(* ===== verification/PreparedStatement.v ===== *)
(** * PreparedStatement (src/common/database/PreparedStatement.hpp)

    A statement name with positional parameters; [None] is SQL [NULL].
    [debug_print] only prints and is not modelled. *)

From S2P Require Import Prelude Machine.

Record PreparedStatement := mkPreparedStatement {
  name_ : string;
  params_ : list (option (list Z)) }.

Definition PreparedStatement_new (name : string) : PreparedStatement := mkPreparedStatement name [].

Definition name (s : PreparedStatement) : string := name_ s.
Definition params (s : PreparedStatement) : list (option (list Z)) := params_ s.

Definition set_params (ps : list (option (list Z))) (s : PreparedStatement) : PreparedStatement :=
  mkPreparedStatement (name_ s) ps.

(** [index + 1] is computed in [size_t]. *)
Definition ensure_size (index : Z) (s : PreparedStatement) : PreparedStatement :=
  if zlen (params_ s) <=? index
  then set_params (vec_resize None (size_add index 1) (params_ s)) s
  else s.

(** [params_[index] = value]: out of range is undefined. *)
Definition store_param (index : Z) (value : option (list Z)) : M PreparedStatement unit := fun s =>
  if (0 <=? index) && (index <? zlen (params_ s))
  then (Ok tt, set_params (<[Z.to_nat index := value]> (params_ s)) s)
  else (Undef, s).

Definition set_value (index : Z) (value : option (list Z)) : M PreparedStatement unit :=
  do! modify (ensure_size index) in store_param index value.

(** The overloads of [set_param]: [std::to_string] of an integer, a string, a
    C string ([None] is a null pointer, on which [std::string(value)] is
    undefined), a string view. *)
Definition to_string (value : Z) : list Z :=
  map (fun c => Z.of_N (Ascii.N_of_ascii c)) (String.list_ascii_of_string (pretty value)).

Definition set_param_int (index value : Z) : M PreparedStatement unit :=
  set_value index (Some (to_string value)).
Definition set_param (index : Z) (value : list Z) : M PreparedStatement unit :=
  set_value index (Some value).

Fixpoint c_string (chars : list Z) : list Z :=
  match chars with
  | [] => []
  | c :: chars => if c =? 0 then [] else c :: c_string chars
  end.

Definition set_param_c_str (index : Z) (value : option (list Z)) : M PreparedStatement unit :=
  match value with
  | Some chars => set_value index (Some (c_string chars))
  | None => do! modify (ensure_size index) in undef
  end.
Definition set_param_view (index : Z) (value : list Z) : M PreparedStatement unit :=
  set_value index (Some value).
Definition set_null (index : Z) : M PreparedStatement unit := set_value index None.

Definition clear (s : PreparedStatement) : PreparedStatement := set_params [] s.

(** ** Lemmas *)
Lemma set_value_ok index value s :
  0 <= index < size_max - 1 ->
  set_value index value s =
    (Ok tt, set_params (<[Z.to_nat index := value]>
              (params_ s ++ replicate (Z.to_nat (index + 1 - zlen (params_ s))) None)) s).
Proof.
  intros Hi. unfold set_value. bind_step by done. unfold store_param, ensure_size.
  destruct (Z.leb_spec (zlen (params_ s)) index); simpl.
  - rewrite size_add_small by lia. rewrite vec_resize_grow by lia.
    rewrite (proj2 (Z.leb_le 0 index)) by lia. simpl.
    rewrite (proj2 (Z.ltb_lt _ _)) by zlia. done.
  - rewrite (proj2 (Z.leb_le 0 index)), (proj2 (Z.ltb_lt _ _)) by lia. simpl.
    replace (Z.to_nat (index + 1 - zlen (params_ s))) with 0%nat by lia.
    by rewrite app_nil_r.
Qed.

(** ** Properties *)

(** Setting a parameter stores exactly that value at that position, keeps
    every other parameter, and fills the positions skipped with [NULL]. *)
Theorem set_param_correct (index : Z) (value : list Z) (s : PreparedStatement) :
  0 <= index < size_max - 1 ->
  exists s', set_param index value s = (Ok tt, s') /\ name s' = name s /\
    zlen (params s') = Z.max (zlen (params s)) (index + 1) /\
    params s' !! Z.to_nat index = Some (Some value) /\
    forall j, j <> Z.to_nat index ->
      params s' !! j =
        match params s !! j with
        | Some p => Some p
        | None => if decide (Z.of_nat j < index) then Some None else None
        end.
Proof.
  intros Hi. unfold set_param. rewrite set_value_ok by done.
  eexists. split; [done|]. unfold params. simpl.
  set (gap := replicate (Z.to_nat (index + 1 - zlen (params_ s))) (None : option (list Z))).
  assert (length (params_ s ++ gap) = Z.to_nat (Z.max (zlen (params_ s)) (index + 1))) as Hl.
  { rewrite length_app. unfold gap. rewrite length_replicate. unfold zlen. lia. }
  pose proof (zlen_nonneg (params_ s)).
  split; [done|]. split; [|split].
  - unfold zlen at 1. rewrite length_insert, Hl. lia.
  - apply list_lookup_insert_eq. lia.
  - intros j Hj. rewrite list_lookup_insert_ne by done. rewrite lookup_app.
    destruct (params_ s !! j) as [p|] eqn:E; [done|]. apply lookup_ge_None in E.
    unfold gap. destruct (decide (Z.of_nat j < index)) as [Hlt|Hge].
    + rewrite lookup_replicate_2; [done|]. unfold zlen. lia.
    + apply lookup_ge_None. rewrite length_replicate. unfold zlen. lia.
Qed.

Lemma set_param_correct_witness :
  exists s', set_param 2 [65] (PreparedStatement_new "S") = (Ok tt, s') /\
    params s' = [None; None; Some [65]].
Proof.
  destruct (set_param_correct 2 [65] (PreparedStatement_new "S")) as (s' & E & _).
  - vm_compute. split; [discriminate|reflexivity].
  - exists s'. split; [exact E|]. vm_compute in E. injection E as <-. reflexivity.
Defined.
* * *
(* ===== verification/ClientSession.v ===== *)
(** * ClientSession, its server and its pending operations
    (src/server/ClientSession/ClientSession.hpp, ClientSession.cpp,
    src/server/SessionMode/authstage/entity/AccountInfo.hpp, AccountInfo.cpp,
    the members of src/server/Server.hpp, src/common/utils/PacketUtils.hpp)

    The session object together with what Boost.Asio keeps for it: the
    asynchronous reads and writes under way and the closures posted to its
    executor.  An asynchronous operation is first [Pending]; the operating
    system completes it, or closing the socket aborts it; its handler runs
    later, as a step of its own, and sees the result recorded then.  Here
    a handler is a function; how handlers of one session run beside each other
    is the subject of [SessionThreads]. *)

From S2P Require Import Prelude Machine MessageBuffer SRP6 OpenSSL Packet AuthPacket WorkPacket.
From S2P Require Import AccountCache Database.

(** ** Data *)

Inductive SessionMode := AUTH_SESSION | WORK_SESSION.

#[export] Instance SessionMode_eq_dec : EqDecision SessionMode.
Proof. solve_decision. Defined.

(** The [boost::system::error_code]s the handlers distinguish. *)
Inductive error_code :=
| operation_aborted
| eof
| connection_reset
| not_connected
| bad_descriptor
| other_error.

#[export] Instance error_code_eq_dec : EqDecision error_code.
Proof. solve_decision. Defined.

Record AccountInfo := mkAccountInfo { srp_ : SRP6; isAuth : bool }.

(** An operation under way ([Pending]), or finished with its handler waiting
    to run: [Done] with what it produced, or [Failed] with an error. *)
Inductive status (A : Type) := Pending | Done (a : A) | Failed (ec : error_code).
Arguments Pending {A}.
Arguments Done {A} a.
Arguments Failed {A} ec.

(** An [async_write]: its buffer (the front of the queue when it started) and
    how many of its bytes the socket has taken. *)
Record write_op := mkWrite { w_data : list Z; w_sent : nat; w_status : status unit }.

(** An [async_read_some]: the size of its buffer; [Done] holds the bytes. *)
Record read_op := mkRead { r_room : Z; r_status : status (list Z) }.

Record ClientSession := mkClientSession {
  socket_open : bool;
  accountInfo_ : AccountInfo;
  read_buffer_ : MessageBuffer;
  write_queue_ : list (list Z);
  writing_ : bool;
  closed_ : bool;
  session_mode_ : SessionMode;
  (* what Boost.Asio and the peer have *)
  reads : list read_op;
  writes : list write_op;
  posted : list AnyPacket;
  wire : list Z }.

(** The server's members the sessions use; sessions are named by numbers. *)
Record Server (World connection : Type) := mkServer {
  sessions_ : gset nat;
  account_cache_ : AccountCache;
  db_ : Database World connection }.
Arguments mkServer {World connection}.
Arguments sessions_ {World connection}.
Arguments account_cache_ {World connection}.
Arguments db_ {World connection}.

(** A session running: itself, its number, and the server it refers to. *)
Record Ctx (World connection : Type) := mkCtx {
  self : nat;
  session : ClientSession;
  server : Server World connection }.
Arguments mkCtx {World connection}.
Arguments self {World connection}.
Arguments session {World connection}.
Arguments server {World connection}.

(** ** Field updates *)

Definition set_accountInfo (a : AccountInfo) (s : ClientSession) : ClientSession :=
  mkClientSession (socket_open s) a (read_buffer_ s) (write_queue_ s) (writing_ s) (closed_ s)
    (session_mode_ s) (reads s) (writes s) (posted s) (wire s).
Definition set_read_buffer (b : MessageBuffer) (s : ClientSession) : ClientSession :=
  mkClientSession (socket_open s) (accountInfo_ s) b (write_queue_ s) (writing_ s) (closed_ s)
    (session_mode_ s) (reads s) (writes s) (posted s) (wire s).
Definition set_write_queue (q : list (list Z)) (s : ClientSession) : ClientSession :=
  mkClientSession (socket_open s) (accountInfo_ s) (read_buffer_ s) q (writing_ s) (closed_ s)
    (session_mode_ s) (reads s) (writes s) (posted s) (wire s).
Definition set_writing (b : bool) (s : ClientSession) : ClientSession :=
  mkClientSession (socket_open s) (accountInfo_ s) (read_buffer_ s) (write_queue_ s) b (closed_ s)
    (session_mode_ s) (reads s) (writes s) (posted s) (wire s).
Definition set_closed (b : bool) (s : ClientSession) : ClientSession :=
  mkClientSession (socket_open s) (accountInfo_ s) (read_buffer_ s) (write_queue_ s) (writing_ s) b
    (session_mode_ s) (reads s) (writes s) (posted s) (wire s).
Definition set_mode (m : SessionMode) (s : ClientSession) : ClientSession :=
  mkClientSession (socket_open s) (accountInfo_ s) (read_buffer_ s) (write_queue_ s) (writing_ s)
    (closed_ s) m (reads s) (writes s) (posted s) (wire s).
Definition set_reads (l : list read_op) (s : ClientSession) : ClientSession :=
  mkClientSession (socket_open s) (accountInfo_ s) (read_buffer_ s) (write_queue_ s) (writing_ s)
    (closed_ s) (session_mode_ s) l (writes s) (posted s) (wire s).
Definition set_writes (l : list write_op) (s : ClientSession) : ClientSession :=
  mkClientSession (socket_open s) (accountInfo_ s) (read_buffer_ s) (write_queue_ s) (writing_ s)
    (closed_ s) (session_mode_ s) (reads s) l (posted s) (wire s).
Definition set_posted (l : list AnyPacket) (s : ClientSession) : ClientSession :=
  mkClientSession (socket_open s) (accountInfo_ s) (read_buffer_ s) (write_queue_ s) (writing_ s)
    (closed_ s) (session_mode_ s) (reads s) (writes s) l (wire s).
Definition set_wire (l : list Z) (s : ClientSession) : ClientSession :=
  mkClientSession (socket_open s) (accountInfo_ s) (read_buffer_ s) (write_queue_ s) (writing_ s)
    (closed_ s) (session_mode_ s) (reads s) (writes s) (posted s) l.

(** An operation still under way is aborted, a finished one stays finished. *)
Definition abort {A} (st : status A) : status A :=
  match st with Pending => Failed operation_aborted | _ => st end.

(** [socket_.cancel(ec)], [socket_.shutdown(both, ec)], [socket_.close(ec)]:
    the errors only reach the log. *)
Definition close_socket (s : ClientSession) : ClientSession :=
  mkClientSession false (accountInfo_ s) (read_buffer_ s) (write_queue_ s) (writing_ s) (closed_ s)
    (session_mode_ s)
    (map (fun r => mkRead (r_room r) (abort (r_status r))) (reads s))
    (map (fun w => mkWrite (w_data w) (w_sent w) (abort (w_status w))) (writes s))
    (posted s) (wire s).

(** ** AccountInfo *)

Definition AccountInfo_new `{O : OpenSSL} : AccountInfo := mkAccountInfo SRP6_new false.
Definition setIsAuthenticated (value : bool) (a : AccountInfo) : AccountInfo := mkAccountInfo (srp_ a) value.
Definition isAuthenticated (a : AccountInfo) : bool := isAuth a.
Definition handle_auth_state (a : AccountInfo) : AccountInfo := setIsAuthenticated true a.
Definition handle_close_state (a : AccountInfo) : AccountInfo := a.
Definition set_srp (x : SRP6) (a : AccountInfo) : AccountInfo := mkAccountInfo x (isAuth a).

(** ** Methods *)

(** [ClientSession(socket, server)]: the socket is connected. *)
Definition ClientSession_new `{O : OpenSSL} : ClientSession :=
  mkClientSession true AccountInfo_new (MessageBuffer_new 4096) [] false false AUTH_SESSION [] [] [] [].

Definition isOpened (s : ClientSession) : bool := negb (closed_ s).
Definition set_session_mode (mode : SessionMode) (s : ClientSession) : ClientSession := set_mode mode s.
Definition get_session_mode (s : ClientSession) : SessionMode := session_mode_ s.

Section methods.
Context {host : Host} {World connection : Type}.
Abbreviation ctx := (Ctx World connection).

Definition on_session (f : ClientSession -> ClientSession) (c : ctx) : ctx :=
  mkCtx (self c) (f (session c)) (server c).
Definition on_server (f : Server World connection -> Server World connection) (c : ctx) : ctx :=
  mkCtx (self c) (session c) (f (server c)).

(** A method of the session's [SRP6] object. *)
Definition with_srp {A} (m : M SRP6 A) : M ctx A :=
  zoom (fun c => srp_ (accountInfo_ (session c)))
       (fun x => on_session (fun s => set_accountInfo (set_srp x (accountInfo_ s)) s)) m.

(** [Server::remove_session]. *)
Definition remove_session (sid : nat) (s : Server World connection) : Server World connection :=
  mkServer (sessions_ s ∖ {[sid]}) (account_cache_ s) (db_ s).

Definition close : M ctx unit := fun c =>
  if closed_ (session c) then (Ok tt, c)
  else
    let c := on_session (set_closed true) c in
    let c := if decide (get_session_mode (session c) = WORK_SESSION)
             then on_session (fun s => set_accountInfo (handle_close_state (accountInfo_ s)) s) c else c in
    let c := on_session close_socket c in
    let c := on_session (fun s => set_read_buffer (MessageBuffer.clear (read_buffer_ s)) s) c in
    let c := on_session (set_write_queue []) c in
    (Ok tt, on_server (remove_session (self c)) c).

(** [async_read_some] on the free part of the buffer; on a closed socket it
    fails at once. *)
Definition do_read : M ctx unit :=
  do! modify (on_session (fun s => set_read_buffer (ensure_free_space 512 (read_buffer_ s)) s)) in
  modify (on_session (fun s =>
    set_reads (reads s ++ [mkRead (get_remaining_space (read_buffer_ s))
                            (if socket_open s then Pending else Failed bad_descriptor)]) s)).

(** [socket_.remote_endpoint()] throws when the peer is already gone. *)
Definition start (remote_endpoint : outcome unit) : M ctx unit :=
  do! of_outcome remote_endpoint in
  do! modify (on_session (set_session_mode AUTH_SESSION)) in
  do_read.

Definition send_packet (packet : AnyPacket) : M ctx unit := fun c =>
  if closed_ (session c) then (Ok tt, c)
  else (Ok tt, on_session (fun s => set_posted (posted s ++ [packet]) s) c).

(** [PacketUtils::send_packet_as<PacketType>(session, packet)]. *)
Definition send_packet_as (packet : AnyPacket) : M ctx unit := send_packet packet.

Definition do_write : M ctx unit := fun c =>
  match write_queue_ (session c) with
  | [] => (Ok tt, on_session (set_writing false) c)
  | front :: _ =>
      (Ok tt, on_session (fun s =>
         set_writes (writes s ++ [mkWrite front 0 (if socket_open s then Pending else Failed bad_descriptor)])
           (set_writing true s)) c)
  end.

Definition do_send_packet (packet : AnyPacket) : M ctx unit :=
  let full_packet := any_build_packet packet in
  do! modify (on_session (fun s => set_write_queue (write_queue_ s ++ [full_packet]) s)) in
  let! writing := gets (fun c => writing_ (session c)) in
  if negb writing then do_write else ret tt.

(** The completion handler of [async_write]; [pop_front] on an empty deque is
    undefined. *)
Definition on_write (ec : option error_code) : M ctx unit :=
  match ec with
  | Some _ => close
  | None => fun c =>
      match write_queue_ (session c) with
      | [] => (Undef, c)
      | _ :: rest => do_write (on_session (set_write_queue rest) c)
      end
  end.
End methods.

*Required action*
Only those lines of the entries above that run from the line containing "(* ===== verification/PreparedStatement.v" to the line containing "params_ : list", both included, should be transcribed exactly.

*Exercise answer*
(* ===== verification/PreparedStatement.v ===== *)
(** * PreparedStatement (src/common/database/PreparedStatement.hpp)

    A statement name with positional parameters; [None] is SQL [NULL].
    [debug_print] only prints and is not modelled. *)

From S2P Require Import Prelude Machine.

Record PreparedStatement := mkPreparedStatement {
  name_ : string;
  params_ : list (option (list Z)) }.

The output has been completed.